* Information *
(* ===== verification/Ring.v ===== *)
(** * Ring: [lib64/include/ring.h], the byte ring used for the guest's keyboard.

    A ring of [ring_size] cells holds at most [ring_size - 1] bytes. The main
    results say that [write_ring] and [read_ring] implement a bounded FIFO queue:
    a write appends as many bytes as fit, a read removes from the front. *)
From Stdlib Require Import ZArith Lia.
From stdpp Require Import base tactics list numbers.
From S2P Require Import Prelude.
Local Open Scope Z_scope.

(** [struct ring]; the flexible array [buffer] is a list of cells. *)
Record ring := Ring { ring_size : Z; front : Z; rear : Z; buffer : list Z }.
#[export] Instance eta_ring : Eta ring := fun r =>
  Ring (ring_size r) (front r) (rear r) (buffer r).

(** C's [%] on [int32_t]: it truncates, and a zero divisor traps. *)
Definition c_rem {S} (a b : Z) : M S Z :=
  if b =? 0 then stop DivideError else ret (Z.rem a b).

(** [buffer[i]]; the cells outside the array are not part of the ring. *)
Definition cell (r : ring) (i : Z) : Z := nth (Z.to_nat i) (buffer r) 0.
Definition set_cell (i v : Z) (r : ring) : ring :=
  r <| buffer := <[Z.to_nat i := u8 v]> (buffer r) |>.

Definition ring_reset : M ring unit :=
  modify (fun r => r <| front := 0 |> <| rear := 0 |>).
Definition ring_empty (r : ring) : bool := front r =? rear r.
Definition ring_full : M ring bool :=
  let! r := gets (fun r => r) in
  let! next := c_rem (s32 (rear r + 1)) (ring_size r) in
  ret (next =? front r).
Definition ring_length : M ring Z :=
  let! r := gets (fun r => r) in
  c_rem (s32 (s32 (rear r + ring_size r) - front r)) (ring_size r).

(** [while (left > 0)]: [left] iterations remain, [src] is [ptr + result]. *)
Fixpoint write_loop (left : nat) (src : list Z) (result : Z) : M ring Z :=
  match left with
  | O => ret result
  | S k =>
      let! full := ring_full in
      if full then ret result else
      modify (fun r => set_cell (rear r) (nth 0 src 0) r) ;;;
      let! r := gets (fun r => r) in
      let! next := c_rem (s32 (rear r + 1)) (ring_size r) in
      modify (fun r => r <| rear := next |>) ;;;
      write_loop k (tail src) (result + 1)
  end.
Definition write_ring (src : list Z) (size : Z) : M ring Z :=
  write_loop (Z.to_nat size) src 0.

(** The bytes stored through [ptr] and the count. *)
Fixpoint read_loop (left : nat) (dst : list Z) (result : Z) : M ring (list Z * Z) :=
  match left with
  | O => ret (dst, result)
  | S k =>
      let! r := gets (fun r => r) in
      if ring_empty r then ret (dst, result) else
      let! next := c_rem (s32 (front r + 1)) (ring_size r) in
      modify (fun r => r <| front := next |>) ;;;
      read_loop k (dst ++ [cell r (front r)]) (result + 1)
  end.
Definition read_ring (size : Z) : M ring (list Z * Z) := read_loop (Z.to_nat size) [] 0.

Definition ring_enqueue (value : Z) : M ring Z := write_ring [value] 1.
Definition ring_dequeue : M ring (list Z * Z) := read_ring 1.
Definition ring_peek (r : ring) : Z := u8 (cell r (front r)).

(** ** The queue a ring stands for *)
Record ring_ok (r : ring) : Prop := {
  ro_size : 0 < ring_size r < 2 ^ 30;
  ro_front : 0 <= front r < ring_size r;
  ro_rear : 0 <= rear r < ring_size r;
  ro_buffer : length (buffer r) = Z.to_nat (ring_size r);
  ro_bytes : Forall (fun v => 0 <= v < 256) (buffer r) }.

Definition count (r : ring) : Z := (rear r - front r) mod ring_size r.
Definition queue (r : ring) : list Z :=
  map (fun i => cell r ((front r + Z.of_nat i) mod ring_size r)) (seq 0 (Z.to_nat (count r))).
Definition capacity (r : ring) : nat := Z.to_nat (ring_size r - 1).

(** Reduction of a sum or difference of two indices. *)
Lemma mod_once a n : - n <= a < 2 * n ->
  a mod n = if a <? 0 then a + n else if a <? n then a else a - n.
Proof.
  intros Ha. destruct (Z.ltb_spec a 0); [|destruct (Z.ltb_spec a n)].
  - rewrite <- (Z.mod_add a 1) by lia. rewrite Z.mod_small; lia.
  - apply Z.mod_small. lia.
  - rewrite <- (Z.mod_add a (-1)) by lia. rewrite Z.mod_small; lia.
Qed.

Ltac mods := rewrite ?mod_once by lia;
  repeat match goal with
  | |- context [?a <? ?b] => destruct (Z.ltb_spec a b)
  | H : context [?a <? ?b] |- _ => destruct (Z.ltb_spec a b)
  end; try lia.

Lemma count_range r : ring_ok r -> 0 <= count r < ring_size r.
Proof. intros []. apply Z.mod_pos_bound. lia. Qed.

Lemma count_cases r : ring_ok r ->
  count r = if rear r <? front r then rear r - front r + ring_size r else rear r - front r.
Proof.
  intros []. unfold count. mods.
Qed.

Lemma length_queue r : length (queue r) = Z.to_nat (count r).
Proof. unfold queue. by rewrite length_map, length_seq. Qed.

Lemma cell_byte r i : ring_ok r -> 0 <= cell r i < 256.
Proof.
  intros []. unfold cell. rewrite nth_lookup. destruct (buffer r !! Z.to_nat i) as [v|] eqn:E; [|cbn; lia].
  rewrite Forall_lookup in ro_bytes0. by apply (ro_bytes0 _ _ E).
Qed.

Lemma queue_bytes r : ring_ok r -> Forall (fun v => 0 <= v < 256) (queue r).
Proof.
  intros Hok. unfold queue. apply List.Forall_map, List.Forall_forall. intros i _. by apply cell_byte.
Qed.

Lemma c_rem_ok {S} a b (s : S) : 0 <= a < 2 ^ 31 -> 0 < b -> c_rem a b s = Ret (a mod b, s).
Proof.
  intros Ha Hb. unfold c_rem. destruct (Z.eqb_spec b 0); [lia|].
  rewrite Z.rem_mod_nonneg by lia. done.
Qed.

Lemma ring_full_run r : ring_ok r ->
  ring_full r = Ret (bool_decide (count r = ring_size r - 1), r).
Proof.
  intros []. unfold ring_full. mstep. rewrite s32_small by lia.
  rewrite c_rem_ok by lia. do 2 f_equal. unfold count.
  apply eq_bool_prop_intro. rewrite bool_decide_spec, Is_true_true, Z.eqb_eq. mods.
Qed.

Lemma ring_length_run r : ring_ok r -> ring_length r = Ret (Z.of_nat (length (queue r)), r).
Proof.
  intros Hok. pose proof (count_range r Hok). destruct Hok. unfold ring_length. mstep.
  rewrite (s32_small (rear r + ring_size r)), s32_small, c_rem_ok by lia.
  rewrite length_queue, Z2Nat.id by lia. do 2 f_equal. unfold count.
  replace (rear r + ring_size r - front r) with (rear r - front r + 1 * ring_size r) by lia.
  apply Z.mod_add. lia.
Qed.

Lemma ring_empty_spec r : ring_ok r -> ring_empty r = bool_decide (queue r = []).
Proof.
  intros Hok. pose proof (count_range r Hok). destruct Hok. unfold ring_empty.
  apply eq_bool_prop_intro. rewrite bool_decide_spec, Is_true_true, Z.eqb_eq.
  rewrite <- length_zero_iff_nil, length_queue. unfold count in *. revert H. mods.
Qed.

(** ** One byte in, one byte out *)
Lemma cell_set i j v r : 0 <= i -> 0 <= j < Z.of_nat (length (buffer r)) -> 0 <= v < 256 ->
  cell (set_cell j v r) i = if decide (i = j) then v else cell r i.
Proof.
  intros Hi Hj Hv. unfold cell, set_cell. cbv [update]. cbn [buffer].
  rewrite !nth_lookup, list_lookup_insert, u8_small by done.
  repeat case_decide; try lia; done.
Qed.

Definition put_rear (r : ring) (v : Z) : ring :=
  (set_cell (rear r) v r) <| rear := (rear r + 1) mod ring_size r |>.
Definition drop_front (r : ring) : ring :=
  r <| front := (front r + 1) mod ring_size r |>.

Lemma put_front r v : front (put_rear r v) = front r.
Proof. reflexivity. Qed.
Lemma put_size r v : ring_size (put_rear r v) = ring_size r.
Proof. reflexivity. Qed.
Lemma put_cell r v i : cell (put_rear r v) i = cell (set_cell (rear r) v r) i.
Proof. reflexivity. Qed.

Lemma put_rear_ok r v : ring_ok r -> 0 <= v < 256 -> ring_ok (put_rear r v).
Proof.
  intros [] Hv. split; unfold put_rear, set_cell; cbv [update]; cbn [ring_size front rear buffer]; try done.
  - apply Z.mod_pos_bound. lia.
  - by rewrite length_insert.
  - apply Forall_insert; [done|]. by rewrite u8_small.
Qed.

Lemma drop_front_ok r : ring_ok r -> ring_ok (drop_front r).
Proof.
  intros []. split; unfold drop_front; cbv [update]; cbn [ring_size front rear buffer]; try done.
  apply Z.mod_pos_bound. lia.
Qed.

Lemma queue_put r v : ring_ok r -> 0 <= v < 256 -> count r <> ring_size r - 1 ->
  queue (put_rear r v) = queue r ++ [v].
Proof.
  intros Hok Hv Hne. pose proof (count_range r Hok) as Hc. pose proof (count_cases r Hok) as Hcc.
  destruct Hok.
  assert (Hc' : count (put_rear r v) = count r + 1).
  { unfold count, put_rear, set_cell in *. cbv [update]. cbn [ring_size front rear].
    rewrite Zminus_mod_idemp_l. replace (rear r + 1 - front r) with (rear r - front r + 1) by lia.
    rewrite <- Z.add_mod_idemp_l, Z.mod_small; lia. }
  unfold queue at 1. rewrite Hc', Z2Nat.inj_add, seq_app, map_app by lia. change (Z.to_nat 1) with 1%nat. cbn [map seq]. f_equal; [|f_equal].
  - apply map_ext_in. intros i [_ Hi]%in_seq.
    rewrite put_front, put_size, put_cell.
    rewrite cell_set; [|apply Z.mod_pos_bound; lia|lia|done]. rewrite decide_False; [done|].
    rewrite mod_once by lia. clear Hc'. mods.
  - rewrite put_front, put_size, put_cell.
    rewrite cell_set; [|apply Z.mod_pos_bound; lia|lia|done]. rewrite decide_True; [done|].
    cbn [Nat.add]. rewrite Z2Nat.id, mod_once by lia. clear Hc'. mods.
Qed.

Lemma queue_drop r : ring_ok r -> queue r <> [] ->
  queue r = cell r (front r) :: queue (drop_front r).
Proof.
  intros Hok Hne. pose proof (count_range r Hok) as Hc. destruct Hok.
  assert (H0 : count r <> 0).
  { intros E. apply Hne. unfold queue. by rewrite E. }
  assert (Hc' : count (drop_front r) = count r - 1).
  { unfold count, drop_front in *. cbv [update]. cbn [ring_size front rear].
    rewrite Zminus_mod_idemp_r. replace (rear r - (front r + 1)) with (rear r - front r + -1) by lia.
    rewrite <- Z.add_mod_idemp_l, Z.mod_small; lia. }
  unfold queue at 1. replace (Z.to_nat (count r)) with (S (Z.to_nat (count (drop_front r)))) by lia.
  cbn [seq map]. f_equal; [by rewrite Z.add_0_r, Z.mod_small|].
  unfold queue. rewrite <- seq_shift, map_map. apply map_ext_in. intros i [_ Hi]%in_seq.
  unfold drop_front. cbv [update cell]. cbn [ring_size front buffer]. do 2 f_equal.
  rewrite Z.add_mod_idemp_l by lia. f_equal. lia.
Qed.

(** ** The loops *)
Lemma write_loop_run left : forall src n r, ring_ok r -> (left <= length src)%nat ->
  Forall (fun v => 0 <= v < 256) src ->
  exists r', write_loop left src n r =
      Ret (n + Z.of_nat (Nat.min left (capacity r - length (queue r))), r') /\ ring_ok r' /\
    ring_size r' = ring_size r /\
    queue r' = queue r ++ take (Nat.min left (capacity r - length (queue r))) src.
Proof.
  induction left as [|left IH]; intros src n r Hok Hlen Hsrc; cbn [write_loop].
  { exists r. rewrite Z.add_0_r, take_0, app_nil_r. done. }
  pose proof (count_range r Hok) as Hc. pose proof (length_queue r) as Hlq.
  pose proof (ro_size r Hok) as Hsz. pose proof (ro_rear r Hok) as Hrr.
  rewrite (bind_run _ _ _ _ _ (ring_full_run r Hok)). case_bool_decide as Hfull.
  { exists r. unfold capacity. replace (Nat.min _ _) with 0%nat by lia.
    rewrite Z.add_0_r, take_0, app_nil_r. done. }
  destruct src as [|v src]; [cbn in Hlen; lia|]. apply Forall_cons_1 in Hsrc as [Hv Hsrc].
  pose proof (put_rear_ok r v Hok Hv) as Hok'. pose proof (queue_put r v Hok Hv Hfull) as Hq.
  destruct (IH src (n + 1) (put_rear r v) Hok' ltac:(cbn in Hlen; lia) Hsrc)
    as (r' & Hrun & Hr' & Hs' & Hq'). rewrite Hq, length_app in Hrun, Hq'. cbn [length] in Hrun, Hq'.
  change (capacity (put_rear r v)) with (capacity r) in *.
  exists r'. rewrite Hq', Hs', <- app_assoc. split; [|split; [done|split; [done|]]].
  - unfold bind at 1. unfold modify at 1. unfold bind at 1. unfold gets at 1.
    cbn [nth tail]. change (rear (set_cell _ _ _)) with (rear r).
    change (ring_size (set_cell _ _ _)) with (ring_size r).
    rewrite s32_small by lia. unfold bind at 1. rewrite c_rem_ok by lia.
    unfold bind at 1. unfold modify at 1. fold (put_rear r v). rewrite Hrun. do 2 f_equal.
    unfold capacity in *. lia.
  - f_equal. unfold capacity. replace (Nat.min (S left) _)
      with (S (Nat.min left (Z.to_nat (ring_size r - 1) - (length (queue r) + 1)))) by lia. done.
Qed.

Lemma read_loop_run left : forall dst n r, ring_ok r ->
  exists r', read_loop left dst n r =
      Ret ((dst ++ take left (queue r), n + Z.of_nat (Nat.min left (length (queue r)))), r') /\
    ring_ok r' /\ ring_size r' = ring_size r /\ queue r' = drop left (queue r).
Proof.
  induction left as [|left IH]; intros dst n r Hok; cbn [read_loop].
  { exists r. rewrite take_0, app_nil_r, Z.add_0_r. done. }
  pose proof (ro_size r Hok) as Hsz. pose proof (ro_front r Hok) as Hff.
  unfold bind at 1. unfold gets at 1. rewrite ring_empty_spec by done.
  case_bool_decide as Hq.
  { exists r. rewrite Hq, take_nil, drop_nil, app_nil_r, Nat.min_0_r, Z.add_0_r. done. }
  rewrite s32_small by lia. unfold bind at 1. rewrite c_rem_ok by lia.
  unfold bind at 1. unfold modify at 1. fold (drop_front r).
  destruct (IH (dst ++ [cell r (front r)]) (n + 1) (drop_front r) (drop_front_ok r Hok))
    as (r' & Hrun & Hr' & Hs' & Hq'). exists r'.
  rewrite (queue_drop r Hok Hq). cbn [length take drop Nat.min].
  rewrite Hrun, <- app_assoc. split; [do 2 f_equal; f_equal; lia|done].
Qed.

(** ** Properties *)

(** C37 A ring is a bounded FIFO queue of bytes, writing side: from a well-formed
    ring [write_ring] always completes, appends the longest prefix of the first
    [size] bytes that fits and answers its length; the ring stays well formed and
    keeps its capacity [ring_size - 1]. *)
Theorem write_ring_appends (src : list Z) (size : Z) (r : ring) :
  ring_ok r -> 0 <= size <= Z.of_nat (length src) -> Forall (fun v => 0 <= v < 256) src ->
  exists n r', write_ring src size r = Ret (Z.of_nat n, r') /\ ring_ok r' /\
    ring_size r' = ring_size r /\ queue r' = queue r ++ take n src /\
    n = Nat.min (Z.to_nat size) (capacity r - length (queue r)).
Proof.
  intros Hok Hsize Hsrc.
  destruct (write_loop_run (Z.to_nat size) src 0 r Hok ltac:(lia) Hsrc) as (r' & Hr & ?).
  eexists _, r'. split; [exact Hr|]. destruct H as (? & ? & ?). done.
Qed.

Definition sample_ring : ring := Ring 4 3 0 [7; 0; 0; 9].

Lemma write_ring_appends_witness :
  exists r', write_ring [1; 2; 3] 3 sample_ring = Ret (2, r') /\ queue r' = [9; 1; 2].
Proof.
  destruct (write_ring_appends [1; 2; 3] 3 sample_ring) as (n & r' & Hr & _ & _ & Hq & ->).
  - split; cbn; try lia. repeat constructor; lia.
  - cbn. lia.
  - repeat constructor; lia.
  - exists r'. split; [exact Hr|]. rewrite Hq. reflexivity.
Defined.

(** Reading side: [read_ring] always completes, delivers the oldest [size]
    bytes (or all there are) in order, removes exactly those and answers their
    number; [ring_length] and [ring_empty] report the queue's length. *)
Theorem read_ring_takes (size : Z) (r : ring) :
  ring_ok r -> 0 <= size ->
  let n := Z.to_nat size in
  ring_length r = Ret (Z.of_nat (length (queue r)), r) /\
  ring_empty r = bool_decide (queue r = []) /\
  exists r', read_ring size r =
      Ret ((take n (queue r), Z.of_nat (Nat.min n (length (queue r)))), r') /\
    ring_ok r' /\ ring_size r' = ring_size r /\ queue r' = drop n (queue r).
Proof.
  intros Hok Hsize n. split; [by apply ring_length_run|]. split; [by apply ring_empty_spec|].
  destruct (read_loop_run n [] 0 r Hok) as (r' & Hr & ?). by exists r'.
Qed.

Lemma read_ring_takes_witness :
  exists r', read_ring 2 (Ring 4 3 1 [7; 0; 0; 9]) = Ret (([9; 7], 2), r') /\ queue r' = [].
Proof.
  destruct (read_ring_takes 2 (Ring 4 3 1 [7; 0; 0; 9])) as (_ & _ & r' & Hr & _ & _ & Hq).
  - split; cbn; try lia. repeat constructor; lia.
  - lia.
  - exists r'. split; [exact Hr|]. rewrite Hq. reflexivity.
Defined.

* What the exercise asks *
Among the entries above, find the line with "if b =? 0 then" and the line with "Definition ring_reset : M"; give again exactly these two lines and all lines between them.

* Answer to the exercise *
  if b =? 0 then stop DivideError else ret (Z.rem a b).

(** [buffer[i]]; the cells outside the array are not part of the ring. *)
Definition cell (r : ring) (i : Z) : Z := nth (Z.to_nat i) (buffer r) 0.
Definition set_cell (i v : Z) (r : ring) : ring :=
  r <| buffer := <[Z.to_nat i := u8 v]> (buffer r) |>.

Definition ring_reset : M ring unit :=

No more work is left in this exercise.